There are several reasons banks don’t usually reach out to the poor. The biggest is that banks see them as “risky” investments. The poor are too likely to default on a loan and can’t provide the bank enough collateral to compensate for a defaulted loan.

Enter Yunus and the Grameen Bank. In an online article, Yunus states that the Grameen methodology is different from that of a conventional bank. When choosing a potential lender, instead of looking at what “has already been acquired by a person … Grameen looks at the potential that is waiting to be unleashed in a person.” That means the poor don’t need collateral to get a loan.

Yunus developed a system that focuses on communities instead of individuals. For example, Grameen may provide a loan to a community of 50 people.

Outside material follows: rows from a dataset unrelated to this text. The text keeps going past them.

(* ===== verification/Prelude.v ===== *)
(** * FentoOS: a verification library for the kernel and its programs

    FentoOS is a small i386 operating system: a kernel with paging, a heap, a
    round-robin scheduler, a MINIX v3 file system on an ATA disk, drivers for the
    keyboard, the text console and the serial line, BSD-style system calls, and a set of
    programs on a small C library.  This library models them as executable definitions,
    translated function by function from the C sources under src/kernel, src/include and
    src/user, and proves what makes the parts and their composition correct.

    ** The kernel: files and sources

    - Prelude: machine integers with their wrap, lists indexed by [Z], loops, the hint
      database [fento].
    - CString: kernel/lib/string.c, on byte-addressed memory ([Mem]) and on lists
      ([CStr], the view the other files use).
    - Pmm: kernel/mm/pmm.c, the bitmap of physical frames.
    - Paging, AddrSpace, Spaces, Image, SpaceClone: kernel/i386/paging.c.  A [machine] is
      physical memory with the frame allocator and the page directory registers; the
      tables are decoded from memory.  [AddrSpace.space] says that a directory is a tree
      of distinct frames in use, [Spaces.ubyte] is what a program reads at an address,
      and [Image.image] the bytes of a whole range.
    - Heap, HeapSpec: kernel/mm/vmm.c, the heap as a doubly linked list of blocks, whose
      headers are kept in a map beside the machine's memory.
    - KernelMap: the kernel's own mapping.  The other files access physical frames
      directly, as the code does through the identity mapping; here it is shown for which
      frames that mapping is in place once the heap is.  HeapPages: the frames below the
      pages of the heap; [HeapPages.backed] says that each page has a frame of its own, so
      that the headers and regions of Heap really are separate memory.
    - Sched: kernel/sched/sched.c over a class [KEnv] of the operations it calls (heap,
      address spaces, contexts, open files); tasks live in a store indexed by address,
      the run list is their [next] pointers.
    - Disk and Ata: kernel/drivers/ata.c at the level of ports over a class of devices
      with the laws of the protocol, and the contract on whole sectors that it implements
      on drives quick enough for it; Layout: the on-disk structures of
      include/minixfs.h; Minix: every function of kernel/fs/minixfs.c over the disk
      contract.  MinixTable (bitmaps and inode table), MinixZones (allocation),
      MinixTree (the tree of zones and the file-system invariant [fs_inv]), MinixFile
      and MinixBytes (reading and writing), MinixDir and MinixNames (directories),
      MinixPath (paths), MinixMeta (mounting) and MinixFree (truncation, unlinking) hold
      its properties.
    - Keyboard: kernel/drivers/keyboard.c; Console: kernel/drivers/vga.c.
    - Pipe and File: kernel/fs/file.c; [File.services] puts heap, open files and pipes
      together and implements [KEnv]; FileSpec holds the invariant of the reference
      counters.
    - Kernel: the state of the whole kernel, user memory, and the monad of handlers;
      Syscall: kernel/syscall/syscall.c; Elf: kernel/i386/elf.c; Proc:
      kernel/proc/proc.c and [dispatch].  KernelInv, SyscallInv, ProcInv and DispatchInv
      prove that scheduler operations and system calls keep the bookkeeping invariant;
      ElfSpec, StackSpec, UserMem, FileCalls, Calls and WaitSpec what single calls do.
    - Ports: the port instructions as a class, the interrupt controllers and the serial
      chip as devices with laws, and a simulated board that satisfies them; Intr:
      kernel/i386/idt.c, gdt.c and pit.c; Serial: kernel/drivers/serial.c; Trap: the
      dispatch of exceptions and interrupts (idt.c, pit.c, proc.c); Boot:
      kernel/main.c and the start of the first program.
    - MinixDemo, SpaceDemo and KernelDemo are small concrete states at which the theorems
      are exercised.

    ** Programs: files and sources

    - Fds: what the calls on descriptors promise to a program, as operations on tables.
      FdCalls shows that the kernel keeps the promise; ShellRun relies on it.
    - Unistd: user/lib/unistd.c, the wrappers of the system calls.
    - ULib: user/lib/string.c and stdio.c (numbers, formatted output, lines); UMalloc:
      user/lib/malloc.c and [sbrk], over the break that the kernel's [sys_brk] moves.
    - Shell: the tokenizer and parser of user/bin/sh.c and the lines of scripts;
      ShellRun: its built-in commands, redirections and pipelines, over a class [Os] of
      what the kernel decides.
    - Basic, BasicProg, BasicRun: user/bin/basic.c (expressions; the table of lines;
      statements, runs, files).  Fento: user/bin/fento.c.  Tools: user/bin/wc.c, head.c,
      cat.c, cp.c, echo.c, ls.c, rm.c, rmdir.c, mkdir.c and touch.c.

    ** What the theorems show

    - Memory: frames are conserved, mapping and copying touch only what they should, a
      clone is an equal and separate space, the heap hands out disjoint regions of the
      requested size, on pages with frames of their own, and merges what is released; so
      does the programs' [malloc].  The code does not check most results of
      [pmm_alloc_frame]: the theorems that need frames say how many must be free.
    - Files: reading returns what was written, other files are unaffected, names that are
      added are found, creating, truncating and unlinking do what they say, and the
      file-system invariant is preserved, while there are free zones and inodes; what the
      driver reads is right, and on a prompt drive it implements the sector contract.
    - Scheduling: no runnable task starves while the current task is on the run list (the
      idle task is not, and keeps the processor); the effects of exiting.
    - Processes: system calls keep the bookkeeping of tasks, descriptors, open files,
      pipes and heap exact ([Calls], [dispatch_keeps_invariant]); the invariant says
      nothing of the contents of memory, and calls that overwrite the kernel are [Beyond];
      fork, wait4, loading a program and its initial stack have functional specifications, writing, seeking and reading through a descriptor
      round-trips, and the calls on descriptors refine the tables of Fds.
    - The machine: the tables and controllers are set up as the processor needs them,
      an interrupt is acknowledged when its handler returns, or, when the timer's handler
      switched to another task, by the next task that had been switched away from in the
      same way, and until then no interrupt arrives; bytes reach the serial line in order,
      none lost; and the kernel boots to the first program.
    - Programs: numbers survive printing and reading; a command line is split and parsed
      into the pipeline it spells, the processes of the pipeline get exactly the ends of
      pipes they need, and all of them are reaped; BASIC expressions have the value of the expression they spell,
      statements end, programs survive saving and loading; the editor's buffer implements
      a text with a cursor; filters depend on their input only, not on how it is cut.
    - Some theorems describe where the code falls short of what it means to do (the
      idle task, reads of zero bytes from a pipe, [kill], the 255-character working
      directory, the heap over identity-mapped frames, huge requests of memory, operators
      glued to words in the shell, jumps of BASIC to missing lines).

    ** Modelling decisions and bounds

    - Integers are [Z] with [u8], [u16], [u32] and [i32] where the C code wraps.
    - Loops whose number of turns is not fixed take fuel that is enough by construction:
      the bytes to copy, the blocks of the heap, the tasks in the store, the characters
      of a path, a line or an expression, the turns of a polling loop that the device's
      laws allow.  Where it matters the theorems say that the result is reached.  Only a
      BASIC program can run for ever; [BasicRun.run] takes the number of statements.
    - Uninitialised local buffers are given by a class [Stack]; the theorems hold for
      all its values.
    - A device is a parameter with named laws (Ata, Ports), instantiated by a simulated
      one.  The laws of a drive leave open what its status shows while it is busy and which
      commands fail; what the driver needs beyond that is a class of its own
      ([AtaPrompt]).  A byte written to a busy serial line overwrites the one before.
    - A kernel stack is abstracted to what its saved context does.  A system call that
      gives the processor away returns [Waits] with what is left to do; [resume]
      continues it.
    - [Beyond] stands for behaviour outside the model: a store past a kernel buffer,
      kernel memory reached through a user pointer (the status of wait4 among them), pages
      of the kernel replaced by a program (a segment of an ELF file or a break below user
      space, which the code does not refuse), a run list that is not a ring.  [Halts] is a
      kernel that stops.  The theorems on single calls exclude both where they state a
      result; [dispatch_keeps_invariant] lists the calls that always return.
    - [write] and [read] copy the user buffer as a whole before or after the call of the
      file system; the calls do not interleave with other tasks there.
    - Strings of programs are lists of characters without the terminator.  A process
      forked by the shell runs up to its [execve] at once: until then it changes its own
      descriptors only, so that the order does not matter.

    ** Not modelled

    - Assembly (boot, interrupt stubs, context switch, port instructions): the effect of
      each routine on the modelled state is part of the definitions that use it.
    - The translation cache, and the order of interrupts inside the kernel.
    - The compiler and assembler under user/bin (fcc.c, fasm.c), the programs that
      only print (stat, env, pwd, clear, sleep, true, false) and the tool under tools/.  *)

From Stdlib Require Import ZArith Lia Bool.
From stdpp Require Import base list gmap numbers.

It first gives a small loan (average $200) at a close-to-market interest rate to a group of the poorest five people (women are the primary clients of Grameen), who repay in small weekly installments. If the loans are being repaid, Grameen begins to make loans to the rest of the community. This social pressure provides enough incentive for people to repay the loans – without the need for collateral. Thus, the poor now have access to credit and a new door out of a cyclical poverty trap.

This is a very basic image of microcredit financing, and I encourage you to learn more at www.grameen-info.org. What makes microcredit so sexy is not the intricate structural details that make econ nerds, like myself, hot in the pants, but the idea that the best way to get people out of poverty is to give them the chance to be self-sufficient, self-empowered and entrepreneurial. While microcrediting isn’t flawless, giving the poor access to credit is one fundamental way of doing this – and that’s sexy.